According to the AWS documentation:
ShardIteratorType determines how the shard iterator is used to start reading stream records from the shard.
For example, for a given shard, when ShardIteratorType equal to LATEST, the AWS SDK will read the most recent data in that particular shard. However, when ShardIteratorType equal to LATEST, Camel will additionally use ShardIteratorType to determine which shard it considers amongst all the available ones in the stream: https://github.com/apache/camel/blob/6119fdc379db343030bd25b191ab88bbec34d6b6/components/camel-aws/camel-aws2-ddb/src/main/java/org/apache/camel/component/aws2/ddbstream/ShardIteratorHandler.java#L132
If my understanding is correct, shards in DynamoDB are modelled as a tree, with the child leaf nodes being the shards that are still active, i.e. the ones where new stream data will appear.
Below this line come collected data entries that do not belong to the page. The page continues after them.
Lemma land_mask z n : 0 ≤ n → Z.land z (- 2 ^ n) = z / 2 ^ n * 2 ^ n.
Proof.
  intros Hn. replace (- 2 ^ n) with (Z.lnot (Z.ones n)) by (rewrite Z.ones_equiv; unfold Z.lnot; lia).
  rewrite <- Z.ldiff_land, Z.ldiff_ones_r, Z.shiftl_mul_pow2, Z.shiftr_div_pow2 by done. done.
Qed.

(** The mask of the top [32 - n] bits, read back as a signed integer. *)
Lemma js_mask n : 0 ≤ n ≤ 31 → to_int32 (js_unsigned (js_shl (-1) n)) = - 2 ^ n.
Proof.
  intros Hn. assert (1 ≤ 2 ^ n ≤ 2 ^ 31) as Hp.
  { split; [|apply Z.pow_le_mono_r; lia]. pose proof (Z.pow_pos_nonneg 2 n ltac:(lia) ltac:(lia)). lia. }
  unfold js_shl. rewrite (to_int32_id (-1)) by lia. rewrite Z.shiftl_mul_pow2 by lia.
  replace (-1 * 2 ^ n) with (- 2 ^ n) by lia. rewrite (to_int32_id (- 2 ^ n)) by lia.
  unfold js_unsigned. replace (- 2 ^ n) with (2 ^ 32 - 2 ^ n + (-1) * 2 ^ 32) by lia.
  rewrite Z.mod_add, Z.mod_small by lia. rewrite to_int32_high by lia. lia.
Qed.

Lemma to_int32_div z n :
  0 ≤ z < 2 ^ 32 → 0 ≤ n ≤ 31 →
  to_int32 z / 2 ^ n = z / 2 ^ n - (if 2 ^ (31 - n) <=? z / 2 ^ n then 2 ^ (32 - n) else 0).
Proof.
  intros Hz Hn. pose proof (Z.pow_pos_nonneg 2 n ltac:(lia) ltac:(lia)).
  assert (2 ^ 31 = 2 ^ (31 - n) * 2 ^ n) as H31 by (rewrite <- Z.pow_add_r by lia; f_equal; lia).
  destruct (2 ^ (31 - n) <=? z / 2 ^ n) eqn:E; to_prop.
  - pose proof (Z.mul_div_le z (2 ^ n) ltac:(lia)). rewrite to_int32_high by nia.
    replace (z - 2 ^ 32) with (z + (- 2 ^ (32 - n)) * 2 ^ n); [rewrite Z.div_add by lia; lia|].
    rewrite Z.mul_opp_l, <- Z.pow_add_r by lia. replace (32 - n + n) with 32 by lia. lia.
  - pose proof (Z.mul_succ_div_gt z (2 ^ n) ltac:(lia)). rewrite to_int32_id by nia. lia.
Qed.

(** The signed masked comparison compares network prefixes. *)
Lemma masked_compare x r n :
  0 ≤ n ≤ 31 → 0 ≤ x < 2 ^ 32 → 0 ≤ r < 2 ^ 32 →
  (js_and x (js_unsigned (js_shl (-1) n)) =? js_and r (js_unsigned (js_shl (-1) n))) =
    (x / 2 ^ n =? r / 2 ^ n).
Proof.
  intros Hn Hx Hr. pose proof (Z.pow_pos_nonneg 2 n ltac:(lia) ltac:(lia)).
  assert (∀ z, 0 ≤ z < 2 ^ 32 → 0 ≤ z / 2 ^ n < 2 * 2 ^ (31 - n)) as Htop.
  { intros z Hz. split; [apply Z.div_pos; lia|]. apply Z.div_lt_upper_bound; [lia|].
    replace (2 ^ n * (2 * 2 ^ (31 - n))) with (2 * (2 ^ n * 2 ^ (31 - n))) by ring.
    rewrite <- Z.pow_add_r by lia. replace (n + (31 - n)) with 31 by lia. lia. }
  assert (2 ^ (32 - n) = 2 * 2 ^ (31 - n)) as H32.
  { replace (32 - n) with (1 + (31 - n)) by lia. rewrite Z.pow_add_r by lia. lia. }
  pose proof (Htop x Hx). pose proof (Htop r Hr).
  unfold js_and. rewrite js_mask, !land_mask, !to_int32_div, H32 by lia.
  apply eq_true_iff_eq. rewrite !Z.eqb_eq, Z.mul_cancel_r by lia.
  destruct (_ <=? x / _) eqn:Ex, (_ <=? r / _) eqn:Er; to_prop; lia.
Qed.

Lemma inV4Range_prefix ip range bits :
  1 ≤ bits ≤ 32 → 0 ≤ ipv4ToLong ip < 2 ^ 32 → 0 ≤ ipv4ToLong range < 2 ^ 32 →
  inV4Range ip range bits =
    (ipv4ToLong ip / 2 ^ (32 - bits) =? ipv4ToLong range / 2 ^ (32 - bits)).
Proof.
  intros Hb Hx Hr. unfold inV4Range. rewrite (proj2 (Z.eqb_neq bits 0)) by lia.
  apply masked_compare; [lia|done..].
Qed.

(** The loopback, private, link-local, carrier, test, multicast and reserved
    ranges, by octets. *)
Definition nonpublic (a b c : Z) : Prop :=
  a = 0 ∨ a = 10 ∨ a = 127 ∨ 224 ≤ a ∨
  a = 100 ∧ 64 ≤ b ≤ 127 ∨ a = 169 ∧ b = 254 ∨ a = 172 ∧ 16 ≤ b ≤ 31 ∨
  a = 192 ∧ (b = 168 ∨ b = 0 ∧ (c = 0 ∨ c = 2)) ∨
  a = 198 ∧ (b = 18 ∨ b = 19 ∨ b = 51 ∧ c = 100) ∨ a = 203 ∧ b = 0 ∧ c = 113.

Lemma isPrivateIp_v4 ip :
  isIP ip = 4 →
  isPrivateIp ip = existsb (λ '(range, bits), inV4Range ip range bits) BLOCKED_V4_RANGES.
Proof. intros H. unfold isPrivateIp. simpl. by rewrite H. Qed.

Lemma div_interval x m q : 0 < m → x / m = q ↔ q * m ≤ x < q * m + m.
Proof.
  intros Hm. pose proof (Z.div_mod x m ltac:(lia)). pose proof (Z.mod_pos_bound x m Hm). split; nia.
Qed.

(** The blocked IPv4 addresses are exactly the non-public ranges: for every four
    octets, the dotted address is refused precisely when it lies in one of
    them; neither the sign of 32-bit integers nor the order of the table lets
    an address slip through. *)
Theorem ipv4_blocked_exact a b c d :
  octet a → octet b → octet c → octet d →
  isPrivateIp (dotted a b c d) = true ↔ nonpublic a b c.
Proof.
  intros Ha Hb Hc Hd. rewrite isPrivateIp_v4 by (by apply isIP_dotted).
  pose proof (ipv4ToLong_dotted a b c d Ha Hb Hc Hd) as Hx. unfold octet in *.
  assert (∀ range bits r lo n, ipv4ToLong range = r → r / 2 ^ (32 - bits) * 2 ^ (32 - bits) = lo →
    2 ^ (32 - bits) = n → 1 ≤ bits ≤ 32 → 0 ≤ r < 2 ^ 32 →
    inV4Range (dotted a b c d) range bits = true ↔
      lo ≤ a * 16777216 + b * 65536 + c * 256 + d < lo + n) as Hr.
  { intros range bits r lo n <- <- <- Hbits Hrange.
    rewrite inV4Range_prefix by (done || (rewrite Hx; lia)). rewrite Z.eqb_eq, Hx.
    apply div_interval. apply Z.pow_pos_nonneg; lia. }
  unfold BLOCKED_V4_RANGES. cbn [existsb]. rewrite !orb_true_iff.
  repeat match goal with |- context [inV4Range _ ?range ?bits] =>
    let r := eval vm_compute in (ipv4ToLong range) in
    let n := eval vm_compute in (2 ^ (32 - bits)) in
    let lo := eval vm_compute in (r / n * n) in
    rewrite (Hr range bits r lo n) by (first [vm_compute; reflexivity|lia]) end.
  clear Hr Hx. set (x := a * 16777216 + b * 65536 + c * 256 + d).
  assert (0 ≤ x < 0 + 16777216 ↔ a = 0) as -> by (unfold x; lia).
  assert (167772160 ≤ x < 167772160 + 16777216 ↔ a = 10) as -> by (unfold x; lia).
  assert (1681915904 ≤ x < 1681915904 + 4194304 ↔ a = 100 ∧ 64 ≤ b ≤ 127) as -> by (unfold x; lia).
  assert (2130706432 ≤ x < 2130706432 + 16777216 ↔ a = 127) as -> by (unfold x; lia).
  assert (2851995648 ≤ x < 2851995648 + 65536 ↔ a = 169 ∧ b = 254) as -> by (unfold x; lia).
  assert (2886729728 ≤ x < 2886729728 + 1048576 ↔ a = 172 ∧ 16 ≤ b ≤ 31) as -> by (unfold x; lia).
  assert (3221225472 ≤ x < 3221225472 + 256 ↔ a = 192 ∧ b = 0 ∧ c = 0) as -> by (unfold x; lia).
  assert (3221225984 ≤ x < 3221225984 + 256 ↔ a = 192 ∧ b = 0 ∧ c = 2) as -> by (unfold x; lia).
  assert (3232235520 ≤ x < 3232235520 + 65536 ↔ a = 192 ∧ b = 168) as -> by (unfold x; lia).
  assert (3323068416 ≤ x < 3323068416 + 131072 ↔ a = 198 ∧ 18 ≤ b ≤ 19) as -> by (unfold x; lia).
  assert (3325256704 ≤ x < 3325256704 + 256 ↔ a = 198 ∧ b = 51 ∧ c = 100) as -> by (unfold x; lia).
  assert (3405803776 ≤ x < 3405803776 + 256 ↔ a = 203 ∧ b = 0 ∧ c = 113) as -> by (unfold x; lia).
  assert (3758096384 ≤ x < 3758096384 + 268435456 ↔ 224 ≤ a < 240) as -> by (unfold x; lia).
  assert (4026531840 ≤ x < 4026531840 + 268435456 ↔ 240 ≤ a) as -> by (unfold x; lia).
  clear x. unfold nonpublic. assert (224 ≤ a ↔ 224 ≤ a < 240 ∨ 240 ≤ a) as -> by lia.
  assert (18 ≤ b ≤ 19 ↔ b = 18 ∨ b = 19) as -> by lia. clear. intuition discriminate.
Qed.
These child shards will have a StartingSequenceNumber, but no EndingSequenceNumber.
The most common case is to have a single shard, or a single branch of parent and child nodes:
Shard0 | Shard1
In the above case, new data will be added to Shard1, and the Camel implementation which looks only at the last shard when ShardIteratorType is equal to LATEST, will be correct.
However, the tree can also look like this (see related example in the attached JSON output from the AWS CLI, where the shard number matches the index in the JSON list):
Shard0 / \ Shard1 Shard2 / \ / \ Shard3 Shard4 Shard5 Shard6
In this case, Camel will only consider Shard6, even though new data may be added to any of Shard3, Shard4, Shard5 or Shard6. This leads to updates being missed.
As far as I can tell, DynamoDB will split into multiple shards depending on the number of table partitions, which will either grow for a table with huge amounts of data, or when an exiting table with provisioned capacity is migrated to on-demand provisioning.